Pertanyaan
dan Pemikiran Immanuel Kant
Immanuel
Kant dilahirkan
di Koenigsberg, suatu kota di Prusia Timur, Jerman pada tanggal 22 April 1724,
dari keluarga pembuat dan penjual alat-alat dari kulit untuk keperluan
menunggang kuda. Neneknya merupakan imigran dari Skotlandia tetapi pada
penelitian yang diadakan kemudian orang menyangsikan betulkah neneknya berasal
dari Skotlandia.
Semula namanya ditulis dengan Cant, tetapi karena adanya perubahan ejaan yang
menentukan bahwa huruf C juga dibaca seperti S, maka untuk tidak membuat
meragukan orang yang mengenalnya, nama itu ditulis seperti yang dikenal orang
sekarang. Perubahan itu telah terjadi pada zaman neneknya. Perhatian bagi
hal-hal kecil semacam itu antara lain yang mempengaruhi sikap hidup Kant yang
serba teliti lebih-lebih dalam hal pembagian waktu, sampai ia terkenal sebagai
seorang profesor yang bekerja menurut waktu yang telah ditentukannya.
Filsafat
yang dikenal dengan kritisisme adalah filsafat yang diintrodusir oleh Immanuel
kant. Kritisisme adalah filsafat yang
memulai perjalanannya dengan terlebih dahulu menyelidiki kemampuan dan
batas-batas rasio (Khuza’i, 2007:25). Perkembangan ilmu Immanuel Kant
mencoba untuk menjebatani pandangan Rasionalisme dan Empirisisme, teori dalam
aliran filsafat Kritisisme adalah sebuah teori pengetahuan yang berusaha untuk
mempersatukan kedua macam unsur dari filsafat Rasionalisme dan disini kekuatan
kritis filsafat sangatlah penting, karena ia bisa menghindari kemungkinan ilmu
pengetahuan menjadi sebuah dogma.
Filsafat
ini memulai pelajarannya dengan menyelidiki batas-batas kemampuan rasio sebagai
sumber pengetahuan manusia. Oleh karena itu, kritisisme sangat berbeda dengan
corak filsafat modern sebelumnya yang mempercayai kemampuan rasio secara
mutlak. Isi utama dari kritisisme adalah gagasan Immanuel Kant tentang
teori pengetahuan, etika dan estetika. Gagasan ini muncul karena adanya
pertanyaan-pertanyaan mendasar yang timbul pada pemikiran Immanuel Kant.
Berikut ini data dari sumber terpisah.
Definition with_slowLog (v : ofstream) (st : State) : State :=
  mkState (_isRunning st) (_isStopped st) (_isShutdowned st) (_sessions st)
    (_monitors st) (_serverStat st) (_netMatrix st) (_poolMatrix st)
    (_reqMatrix st) (_catalog st) (_kvstores st) (_segmentMgr st)
    (_pessimisticMgr st) (_mgLockMgr st) (_replMgr st) (_indexMgr st)
    (_network st) (_executorList st) (_cfg st) (_cronThd st) v
    (_slowlogId st) (sessObjs st).

Definition with_slowlogId (v : Z) (st : State) : State :=
  mkState (_isRunning st) (_isStopped st) (_isShutdowned st) (_sessions st)
    (_monitors st) (_serverStat st) (_netMatrix st) (_poolMatrix st)
    (_reqMatrix st) (_catalog st) (_kvstores st) (_segmentMgr st)
    (_pessimisticMgr st) (_mgLockMgr st) (_replMgr st) (_indexMgr st)
    (_network st) (_executorList st) (_cfg st) (_cronThd st) (_slowLog st) v
    (sessObjs st).

Definition with_sessObjs (v : N -> Session) (st : State) : State :=
  mkState (_isRunning st) (_isStopped st) (_isShutdowned st) (_sessions st)
    (_monitors st) (_serverStat st) (_netMatrix st) (_poolMatrix st)
    (_reqMatrix st) (_catalog st) (_kvstores st) (_segmentMgr st)
    (_pessimisticMgr st) (_mgLockMgr st) (_replMgr st) (_indexMgr st)
    (_network st) (_executorList st) (_cfg st) (_cronThd st) (_slowLog st)
    (_slowlogId st) v.

Definition with_syncFull (v : Z) (s : ServerStat) : ServerStat :=
  mkServerStat (expiredkeys s) (keyspaceHits s) (keyspaceMisses s)
    (keyspaceIncorrectEp s) (rejectedConn s) v (syncPartialOk s)
    (syncPartialErr s) (netInputBytes s) (netOutputBytes s) (instMetric s).

Definition with_syncPartialOk (v : Z) (s : ServerStat) : ServerStat :=
  mkServerStat (expiredkeys s) (keyspaceHits s) (keyspaceMisses s)
    (keyspaceIncorrectEp s) (rejectedConn s) (syncFull s) v
    (syncPartialErr s) (netInputBytes s) (netOutputBytes s) (instMetric s).

Definition with_syncPartialErr (v : Z) (s : ServerStat) : ServerStat :=
  mkServerStat (expiredkeys s) (keyspaceHits s) (keyspaceMisses s)
    (keyspaceIncorrectEp s) (rejectedConn s) (syncFull s) (syncPartialOk s)
    v (netInputBytes s) (netOutputBytes s) (instMetric s).

(** ** Calls to collaborators

    The calls a method makes into other subsystems, in the order it
    makes them. *)
Inductive event :=
| EvSetNoExpire (b : bool)
| EvChangeCommand (what : string)
| EvSessionStart (p : N)
| EvPrecheck (p : N)
| EvSetResponse (p : N) (r : string)
| EvSetCloseAfterRsp (p : N)
| EvBorrowConn (p : N)
| EvSupplyFullSync (c : socket) (a1 a2 a3 : string)
| EvRegisterIncrSync (c : socket) (a1 a2 a3 a4 a5 : string)
| EvRunSessionCmd (p : N)
| EvGetDb (storeId : Z) (mode : LockMode)
| EvGetStoreMainMeta (id : Z)
| EvSetStoreMainMeta (m : StoreMainMeta)
| EvStoreDestroy (h : nat)
| EvStoreSetMode (h : nat) (m : StoreMode)
| EvReplStopStore (id : Z)
| EvIndexStopStore (id : Z)
| EvExecutorStartup (name : string) (threads : Z)
| EvNetworkPrepare (ip : string) (port : Z) (ioThreads : Z)
| EvReplStartup
| EvIndexStartup
| EvNetworkRun
| EvCronSpawn
| EvSlowlogOpen (path : string).

(** ** The monad of coordinator methods

    A method takes the state and returns its result, the state it
    leaves and the calls it made.  It stops early on a failed
    [INVARIANT], on [LOG(FATAL)], and where C++ leaves the behaviour
    undefined (a null or dangling handle, a division by zero).  Other
    [glog] output is not part of the state. *)
Inductive abort :=
| InvariantFailed
| FatalLogged
| NullPointer
| DanglingHandle
| BadExpectedAccess
| DivisionByZero.

Inductive result (A : Type) :=
| Done (a : A)
| Abort (why : abort).
Arguments Done {A} a.
Arguments Abort {A} why.

Definition M (A : Type) : Type := State -> result A * State * list event.

Global Instance M_ret : MRet M := fun A a st => (Done a, st, []).

Global Instance M_bind : MBind M := fun A B (k : A -> M B) (m : M A) st =>
  match m st with
  | (Done a, st1, e1) =>
      match k a st1 with (r, st2, e2) => (r, st2, e1 ++ e2) end
  | (Abort why, st1, e1) => (Abort why, st1, e1)
  end.

Definition get : M State := fun st => (Done st, st, []).
Definition modify (f : State -> State) : M unit := fun st => (Done tt, f st, []).
Definition emit (e : event) : M unit := fun st => (Done tt, st, [e]).
Definition stop {A} (why : abort) : M A := fun st => (Abort why, st, []).

(** Dereferencing an owning pointer of the coordinator. *)
Definition deref {A} (field : State -> option A) : M A := fun st =>
  match field st with
  | Some a => (Done a, st, [])
  | None => (Abort NullPointer, st, [])
  end.

Fixpoint for_each {A} (f : A -> M unit) (l : list A) : M unit :=
  match l with
  | [] => mret tt
  | x :: rest => f x ;; for_each f rest
  end.

(** ** What the collaborators answer

    The results of the functions this file calls but does not define.
    Pure helpers are functions; [precheck] and [runSessionCmd] may
    change any part of the state; for the other fallible calls the
    class gives the status they report, and the model applies their
    effect exactly when that status is OK. *)
Class Collab := mkCollab {
  Status_toString : Status -> string;
  errorReply : string -> string;
  fmtErr : string -> string;
  fmtOK : string;
  stoul : string -> Expected Z;
  Command_precheck : N -> State -> result (Expected string) * State;
  Command_runSessionCmd : N -> State -> result (Expected string) * State;
  SegmentMgr_getDb : State -> N -> Z -> LockMode -> Expected nat;
  registerIncrSync_ret : ReplManager -> socket -> list string -> bool;
  ReplManager_stopStore_status : ReplManager -> Z -> Status;
  IndexManager_stopStore_status : IndexManager -> Z -> Status;
  KVStore_destroy_status : KVStore -> Status;
  KVStore_setMode_status : KVStore -> StoreMode -> Status;
  Catalog_read_status : Catalog -> Z -> Status;
  Catalog_write_status : Catalog -> StoreMainMeta -> Status;
  Catalog_on_disk : gmap Z StoreMode;
  KVStore_on_disk : Z -> KVStore;
  hardware_concurrency : Z;
  WorkerPool_startup_status : string -> Z -> Status;
  NetworkAsio_prepare_status : string -> Z -> Z -> Status;
  ReplManager_startup_status : Status;
  IndexManager_startup_status : Status;
  NetworkAsio_run_status : Status;
  ofstream_open_ok : string -> bool;
  kbps_text : Z -> string
}.

Definition CRLF : string := String (Ascii.ascii_of_nat 13) (String (Ascii.ascii_of_nat 10) EmptyString).
Definition LF : string := String (Ascii.ascii_of_nat 10) EmptyString.
Definition DQUOTE : string := String (Ascii.ascii_of_nat 34) EmptyString.

Section Coordinator.
Context `{Collab}.

(** *** Session objects *)

Definition sessObj (p : N) : M Session := fun st => (Done (sessObjs st p), st, []).

(** [p->setResponse(r)]. *)
Definition setResponse (p : N) (r : string) : M unit :=
  emit (EvSetResponse p r) ;;
  modify (fun st => with_sessObjs (<[p := Session_setResponse r (sessObjs st p)]> (sessObjs st)) st).

(** [dynamic_cast<NetSession*>(sess)] followed by
    [INVARIANT(ns != nullptr)]. *)
Definition as_NetSession (p : N) : M N :=
  s ← sessObj p;
  match sess_type s with
  | NetSessionT => mret p
  | LocalSessionT => stop InvariantFailed
  end.

Definition setCloseAfterRsp (p : N) : M unit :=
  emit (EvSetCloseAfterRsp p) ;;
  modify (fun st => with_sessObjs (<[p := Session_setCloseAfterRsp (sessObjs st p)]> (sessObjs st)) st).

Definition borrowConn (p : N) : M socket :=
  emit (EvBorrowConn p) ;;
  s ← sessObj p;
  modify (fun st => with_sessObjs (<[p := snd (Session_borrowConn s)]> (sessObjs st)) st) ;;
  mret (fst (Session_borrowConn s)).

(** *** Session registry *)

(** [ServerEntry::addSession]: [sess->start()] comes first, and a
    duplicate id ends in [LOG(FATAL)]. *)
Definition addSession (sess : N) : M bool :=
  st ← get;
  if negb (_isRunning st) then mret false else
  emit (EvSessionStart sess) ;;
  s ← sessObj sess;
  let id := sess_id s in
  match _sessions st !! id with
  | Some _ => stop FatalLogged
  | None =>
      modify (fun st => with_sessions (<[id := sess]> (_sessions st)) st) ;;
      mret true
  end.

(** [ServerEntry::getSessionCount]. *)
Definition getSessionCount (st : State) : nat := size (_sessions st).

(** The loop of [DelMonitorNoLock]: erase the first entry whose
    session has the id, and stop. *)
Fixpoint erase_first_id (objs : N -> Session) (connId : Z) (l : list N) : list N :=
  match l with
  | [] => []
  | m :: rest =>
      if sess_id (objs m) =? connId then rest
      else m :: erase_first_id objs connId rest
  end.

(** [ServerEntry::DelMonitorNoLock]. *)
Definition DelMonitorNoLock (connId : Z) : M unit :=
  modify (fun st => with_monitors (erase_first_id (sessObjs st) connId (_monitors st)) st).

(** [ServerEntry::endSession]: an unknown id ends in [LOG(FATAL)],
    a session without context in a failed [INVARIANT]. *)
Definition endSession (connId : Z) : M unit :=
  st ← get;
  if negb (_isRunning st) then mret tt else
  match _sessions st !! connId with
  | None => stop FatalLogged
  | Some it =>
      s ← sessObj it;
      match sess_ctx s with
      | None => stop InvariantFailed
      | Some pCtx =>
          (if ctx_isMonitor pCtx then DelMonitorNoLock connId else mret tt) ;;
          modify (fun st => with_sessions (delete connId (_sessions st)) st)
      end
  end.

(** [ServerEntry::AddMonitor]: return when a monitor has the id,
    return when the id is not registered, else [push_back]. *)
Definition AddMonitor (sessId : Z) : M unit :=
  st ← get;
  if existsb (fun monSess => sess_id (sessObjs st monSess) =? sessId) (_monitors st)
  then mret tt
  else
    match _sessions st !! sessId with
    | None => mret tt
    | Some it => modify (fun st => with_monitors (_monitors st ++ [it]) st)
    end.

(** *** Monitor fan-out *)

(** The loop of [replyMonitors] over the arguments: each one in
    double quotes, a space after each but the last. *)
Fixpoint quoteArgs (args : list string) : string :=
  match args with
  | [] => EmptyString
  | a :: rest =>
      DQUOTE +:+ a +:+ DQUOTE +:+
      (match rest with [] => EmptyString | _ => " " end) +:+ quoteArgs rest
  end.

Definition monitorLine (timestamp dbId : Z) (remote : string)
    (args : list string) : string :=
  "+" +:+ to_string (timestamp / 1000000) +:+ "." +:+
  to_string (timestamp mod 1000000) +:+
  " [" +:+ to_string dbId +:+ " " +:+ remote +:+ "] " +:+
  quoteArgs args +:+ CRLF.

(** [ServerEntry::replyMonitors]; [now_us] is the reading of the
    system clock in microseconds. *)
Definition replyMonitors (now_us : Z) (sess : N) : M unit :=
  st ← get;
  if (length (_monitors st) <=? 0)%nat then mret tt else
  s ← sessObj sess;
  match sess_ctx s with
  | None => stop InvariantFailed
  | Some pCtx =>
      let info := monitorLine (wrap64 now_us) (ctx_dbId pCtx)
                    (sess_remote s) (sess_args s) in
      st' ← get;
      for_each (fun it => setResponse it info) (_monitors st')
  end.

(** *** Calls into the command layer and the replication manager *)

Definition precheck (sess : N) : M (Expected string) := fun st =>
  match Command_precheck sess st with
  | (r, st') => (r, st', [EvPrecheck sess])
  end.

Definition runSessionCmd (sess : N) : M (Expected string) := fun st =>
  match Command_runSessionCmd sess st with
  | (r, st') => (r, st', [EvRunSessionCmd sess])
  end.

(** [_replMgr->supplyFullSync(conn, a1, a2, a3)]: the manager now owns
    the socket. *)
Definition supplyFullSync (c : socket) (a1 a2 a3 : string) : M unit :=
  r ← deref _replMgr;
  emit (EvSupplyFullSync c a1 a2 a3) ;;
  modify (with_replMgr (Some (mkReplManager (repl_conns r ++ [c]) (repl_stopped r)))).

(** [_replMgr->registerIncrSync(conn, a1, ..., a5)]. *)
Definition registerIncrSync (c : socket) (a1 a2 a3 a4 a5 : string) : M bool :=
  r ← deref _replMgr;
  emit (EvRegisterIncrSync c a1 a2 a3 a4 a5) ;;
  modify (with_replMgr (Some (mkReplManager (repl_conns r ++ [c]) (repl_stopped r)))) ;;
  mret (registerIncrSync_ret r c [a1; a2; a3; a4; a5]).

Definition incrStat (rd : ServerStat -> Z) (wr : Z -> ServerStat -> ServerStat) : M unit :=
  modify (fun st => with_serverStat (wr (add64 (rd (_serverStat st)) 1) (_serverStat st)) st).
Pertanyaan-pertanyaan tersebut adalah sebagai berikut:
1.
Apakah
yang dapat kita ketahui?
2.
Apakah
yang boleh kita lakukan?
3.
Sampai
di manakah pengharapan kita?
4.
Apakah
manusia itu?
Adapun jawaban dari keempat
pertanyaan tersebut di atas adalah:
1. Apa-apa yang harus diketahui
manusia haanyalah yang dipersepsi dengan panca indera. Lain dari pada itu
merupakan ilusi, hanyalah ide.
2. Semua yang harus dilakukan
manusia harus bisa diangkat menjadi sebuah peraturan umum, misalnya dilarang
mencuri.
3. Yang bisa diharapkan manusia
ditentukan oleh akal budinya.
4. Manusia merupakan pelaku (aktor)
dari ketiga pertanyaan sebelumnya.
Selain
itu juga ada tentang pemikiran immanuel kant mengenai Metafisika, Etika, Agama
dan Tuhan, dan juga Manusia.
1.
Metafisika
adalah studi keberadaan atau realitas. Metafisika mencoba menjawab
pertanyaan-pertanyaan seperti: Apakah sumber dari suatu realitas? Apakah Tuhan
ada? Apa tempat manusia di dalam semesta? Cabang utama metafisika adalah
ontologi, studi mengenai kategorisasi benda-benda di alam dan hubungan antara
satu dan lainnya.
Metafisika
tradisional menganggap Tuhan sebagai causa prima (penyebab pertama dari segala
sesuatu). Asumsi ini ditolak Kant. Menurutnya Tuhan bukanlah obyek pengalaman
dengan kategori kausalitas pada tingkat akal budi (verstand), melainkan ada
pada bidang atau pandangan yang melampaui akal budi, yakni bidang rasio
(vernunft).
Bagi Kant,
pembuktian Tuhan sebagai causa prima tidak bisa diterima. Ada tidaknya Tuhan
mustahil dibuktikan. Tuhan ditempatkan Kant sebagai postulat bagi tindakan
moral pada rasio praktis.
2. Etika diperlukan untuk mencari tahu apa yang seharusnya
dilakukan manusia. Secara metodologis, etika memerlukan sikap kritis, metodis,
dan sistematis dalam melakukan refleksi. Sehingga etika merupakan suatu ilmu
dengan objeknya adalah tingkah laku manusia dengan sudut pandang normatif.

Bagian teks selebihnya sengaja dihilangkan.